* _YOUR TASK_
In which lines of the data does the string "TrimPrefix" appear? Copy every one.

* _MATERIAL FOR THE TASK_
(** * grest: the Router of router.go

    A shallow embedding of [router.go] (package [grest]) and the
    properties of its registration and dispatch routines.

    - Go's [*http.Request] and [http.ResponseWriter] are shared mutable
      objects, and the closures [next] and [done] built by [route] share
      two mutable locals, [idx] and [allowOptionsMethods].  All of them
      live in one [world] that every handler and every continuation
      transforms: a continuation invoked twice resumes from the cursor
      that the first invocation left behind, as in Go.
    - A handler is what its method [HTTPHandle] does: a function from the
      continuation [next] to a transformation of the world.  The body of
      an [HTTPHandleFunc] is a finite program that may call [next] any
      number of times, before and after other effects.
    - Registration comes before dispatch.  A [*Router] or [*Route] held by
      a layer is represented by its value when registration returns; the
      assignment that [Use] makes through the pointer of a mounted router
      is returned by the model of [Use].
    - layer.go and route.go are not among the sources.  What [router.go]
      calls in them is gathered in the class [Collaborators]; the theorems
      hold for every instance, and [Modelled] gives the instance that the
      specification describes, on which the examples run. *)

From Stdlib Require Import String Ascii.
From stdpp Require Import base list strings.

Local Open Scope string_scope.
Local Open Scope list_scope.

(** ** Strings ([strings] package) *)

Module strings.

(** [stripPrefix prefix s] is [Some (s[len(prefix):])] when [s] starts
    with [prefix]. *)
Fixpoint stripPrefix (prefix s : string) : option string :=
  match prefix with
  | EmptyString => Some s
  | String a prefix' =>
      match s with
      | EmptyString => None
      | String b s' => if Ascii.eqb a b then stripPrefix prefix' s' else None
      end
  end.

Definition HasPrefix (s prefix : string) : bool :=
  match stripPrefix prefix s with Some _ => true | None => false end.

(** [strings.TrimPrefix]: [s] without the leading [prefix]; [s] itself
    when it does not start with [prefix]. *)
Definition TrimPrefix (s prefix : string) : string :=
  match stripPrefix prefix s with Some rest => rest | None => s end.

(** [strings.Join]. *)
Fixpoint Join (elems : list string) (sep : string) : string :=
  match elems with
  | [] => ""
  | [e] => e
  | e :: elems' => e +:+ sep +:+ Join elems' sep
  end.

End strings.

(** ** Requests, responses and the world *)

(** Go's [error]; [nil] is [None] of [option error]. *)
Definition error := string.

(** [url.Values], a [map[string][]string]; kept as an association list
    because the order in which parameters are captured is observable. *)
Definition Values := list (string * list string).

* _WRITTEN REPLY_
(** [strings.TrimPrefix]: [s] without the leading [prefix]; [s] itself
Definition TrimPrefix (s prefix : string) : string :=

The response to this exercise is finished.